Does Your Pet Have Dental Disease?

Close up of teeth before and after dental diseaseOur pets are pros at hiding pain. Even a pet with abscessed teeth may continue to eat, drink, and play despite their dental discomfort. If your pet has browning teeth, inflamed gums and stinky breath, they’re probably suffering from a dental (periodontal) disease that could result in tooth loss and expensive oral surgery. Dental disease may also wreak havoc with other organs in the body as bacteria in the mouth can move into the bloodstream causing serious infections in the kidneys, liver, lungs, and heart.

Be Proactive!
Fortunately, most dental problems start out as very simple issues that can be resolved easily. As a pet owner, you can proactively manage your pet’s dental health and minimize the need for professional dental cleaning and treatments. Pets should “ideally” have their teeth brushed daily using pet-safe toothpaste. Realizing this is not going to be a reality for most of us, try to aim for at least once a week. While nothing beats regular brushing, oral rinses, dental diets and dental treats can help reduce the bacteria and plaque that lead to tartar formation.

What Happens If My Pet Needs a Dental Treatment (cleaning)?
A dental treatment involves an evaluation of the oral cavity and cleaning of the surface of the teeth and underneath the gumline where the majority of bacteria and tartar are found. After the teeth are cleaned, they are polished to smooth the rough surface created by the cleaning. Without polishing, these irregular surfaces allow bacteria and plaque to adhere more easily and accelerate the recurrence of dental disease. An antibacterial solution is used to remove any debris that collects from the scaling and polishing. Dental x-rays may also be used to assess the extent of the dental disease and the need for tooth extractions or additional work.

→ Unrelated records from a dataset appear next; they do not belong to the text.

Lemma concat_continued t ss :
  String.concat ", " (t :: ss) = t +:+ continued ss.
Proof.
  revert t. induction ss as [|t' ss IH]; intros t.
  - simpl. by rewrite append_nil_r.
  - change (String.concat ", " (t :: t' :: ss))
      with (t +:+ ", " +:+ String.concat ", " (t' :: ss)).
    by rewrite IH.
Qed.

(** The loop of the function-call branch, entered at a counter [idx]. *)
Lemma call_loop_run depth (h : store) cs ss :
  Forall2 (λ c t, render depth h c = Ok t) cs ss →
  ∀ idx s,
    for_enumerate (λ idx literal,
      (if decide (idx ≠ 0) then output_iadd ", " else mret ());;
      identify depth literal;;
      mret ()) idx cs (World h (mkPrinter s)) =
    (Ok (),
     World h (mkPrinter (s +:+
       match idx, ss with
       | O, [] => ""
       | O, t :: ss' => t +:+ continued ss'
       | S _, _ => continued ss
       end))).
Proof.
  induction 1 as [|c t cs ss Hc _ IH]; intros idx s.
  - simpl. destruct idx; by rewrite append_nil_r.
  - cbn [for_enumerate]. destruct idx as [|idx].
    + destruct (identify_rendered _ _ _ _ s Hc) as [v Hv].
      rewrite decide_False by (intros Hx; by apply Hx).
      run. rewrite Hv. run. rewrite IH. by rewrite append_assoc.
    + destruct (identify_rendered _ _ _ _ (s +:+ ", ") Hc) as [v Hv].
      rewrite decide_True by done.
      run. rewrite Hv. run. rewrite IH. cbn [continued].
      by rewrite !append_assoc.
Qed.

Lemma onOperator_call_run depth (h : store) l o ss s :
  h !! l = Some (OperatorObj o) →
  routed_infix o = false →
  Forall2 (λ c t, render depth h c = Ok t) (op_args o) ss →
  let out := s +:+ op_name o +:+ "(" +:+ String.concat ", " ss +:+ ")" in
  Printer_onOperator (identify depth) l (World h (mkPrinter s)) =
  (Ok (Some out), World h (mkPrinter out)).
Proof.
  intros Hl Hr Hcs out. unfold Printer_onOperator.
  rewrite run_bind, (is_infix_run _ _ _ _ Hl), Hr. cbv beta iota.
  getattr Hl. run. getattr Hl. run.
  rewrite (call_loop_run _ _ _ _ Hcs). run.
  assert (out = (((s +:+ str (op_name o) +:+ "(") +:+
                 match ss with [] => "" | t :: ss' => t +:+ continued ss' end)
                 +:+ ")")) as ->; [|done].
  unfold out, str, str_string. rewrite !append_assoc.
  destruct ss as [|t ss]; [done | by rewrite concat_continued, !append_assoc].
Qed.

Lemma onInfix_run depth (h : store) l o c0 c1 rest s0 s1 s :
  h !! l = Some (OperatorObj o) →
  op_args o = c0 :: c1 :: rest →
  render depth h c0 = Ok s0 →
  render depth h c1 = Ok s1 →
  Printer__onInfix (identify depth) l (World h (mkPrinter s)) =
  (Ok (), World h (mkPrinter
     (s +:+ "(" +:+ s0 +:+ " " +:+ str (op_symbol o) +:+ " " +:+ s1 +:+ ")"))).
Proof.
  intros Hl Hargs H0 H1. unfold Printer__onInfix.
  run. getattr Hl. rewrite Hargs.
  run. rewrite (run_subscript _ 0 c0) by done. run.
  destruct (identify_rendered _ _ _ _ (s +:+ "(") H0) as [v0 ->].
  run. getattr Hl. run. getattr Hl. rewrite Hargs.
  run. rewrite (run_subscript _ 1 c1) by done. run.
  destruct (identify_rendered _ _ _ _
    (((s +:+ "(") +:+ s0) +:+ " " +:+ str (op_symbol o) +:+ " ") H1) as [v1 ->].
  run. by rewrite !append_assoc.
Qed.

Lemma onInfix_no_child (h : store) l o rec s :
  h !! l = Some (OperatorObj o) →
  op_args o = [] →
  Printer__onInfix rec l (World h (mkPrinter s)) =
  (Raise IndexError, World h (mkPrinter (s +:+ "("))).
Proof.
  intros Hl Hargs. unfold Printer__onInfix.
  run. getattr Hl. rewrite Hargs. run.
  by rewrite run_subscript_None.
Qed.

Lemma onInfix_one_child depth (h : store) l o c t s :
  h !! l = Some (OperatorObj o) →
  op_args o = [c] →
  render depth h c = Ok t →
  Printer__onInfix (identify depth) l (World h (mkPrinter s)) =
  (Raise IndexError,
   World h (mkPrinter (s +:+ "(" +:+ t +:+ " " +:+ str (op_symbol o) +:+ " "))).
Proof.
  intros Hl Hargs Hc. unfold Printer__onInfix.
  run. getattr Hl. rewrite Hargs.
  run. rewrite (run_subscript _ 0 c) by done. run.
  destruct (identify_rendered _ _ _ _ (s +:+ "(") Hc) as [v ->].
  run. getattr Hl. run. getattr Hl. rewrite Hargs. run.
  rewrite run_subscript_None by done. by rewrite !append_assoc.
Qed.

Lemma Printer_identify_argument depth (h : store) p l a :
  h !! l = Some (ArgumentObj a) →
  identify (S depth) l (World h p) = Printer_onArgument l (World h p).
Proof. intros Hl. cbn [identify heap]. by rewrite Hl. Qed.

Lemma Printer_identify_operator depth (h : store) p l o :
  h !! l = Some (OperatorObj o) →
  identify (S depth) l (World h p) =
  Printer_onOperator (identify depth) l (World h p).
Proof. intros Hl. cbn [identify heap]. by rewrite Hl. Qed.

Lemma onArgument_run (h : store) l a s :
  h !! l = Some (ArgumentObj a) →
  let out := s +:+ match arg_name a with
                   | Some name => name
                   | None => str (arg_value a)
                   end in
  Printer_onArgument l (World h (mkPrinter s)) =
  (Ok (Some out), World h (mkPrinter out)).
Proof.
  intros Hl out. unfold Printer_onArgument. getattr Hl.
  subst out. destruct (arg_name a) as [name|] eqn:Hname.
  - rewrite decide_False by done. run. getattr Hl. by rewrite Hname.
  - rewrite decide_True by done. run. by getattr Hl.
Qed.

Lemma render_run depth (h : store) l v t :
  identify depth l (World h Printer_new) = (Ok v, World h (mkPrinter t)) →
  render depth h l = Ok t.
Proof. intros Hrun. unfold render. by rewrite run_bind, Hrun. Qed.

Lemma render_run_Raise depth (h : store) l e w :
  identify depth l (World h Printer_new) = (Raise e, w) →
  render depth h l = Raise e.
Proof. intros Hrun. unfold render. by rewrite run_bind, Hrun. Qed.

Lemma render_argument depth (h : store) l a :
  h !! l = Some (ArgumentObj a) →
  render (S depth) h l =
  Ok match arg_name a with
     | Some name => name
     | None => str (arg_value a)
     end.
Proof.
  intros Hl. eapply render_run.
  rewrite (Printer_identify_argument _ _ _ _ _ Hl). unfold Printer_new.
  rewrite (onArgument_run _ _ _ _ Hl). reflexivity.
Qed.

Will My Pet Require Anesthesia?
Unlike us humans, our pets will not remain motionless and hold their mouth open for scaling, polishing, drilling, and splashing water. A general anesthetic will eliminate any associated destress, pain, and best of all, your pet will have no memory of the experience. Rest assure, our anesthetic protocols are designed to minimize the risk for all pets.
These protocols have been formulated by experts in veterinary anesthesia and pain management. In general, we run pre-anesthetic blood work on all pets to make sure that they are healthy enough to handle anesthesia. After the blood work, the appropriate protocol for the procedure and pet is then chosen. During the procedure the pet has an IV catheter in place and is monitored constantly by our registered veterinarian technicians.

Be Part of a Team!
Studies show that by the age of 3 more than 80% percent of dogs and 70% of cats have some stage of periodontal disease. Just as we keep on top of our own health, we should stay informed about our pet’s health, too. At home dental care combined with regular veterinarian dental exams is a team approach that can ultimately optimize our pets’ dental health and happiness.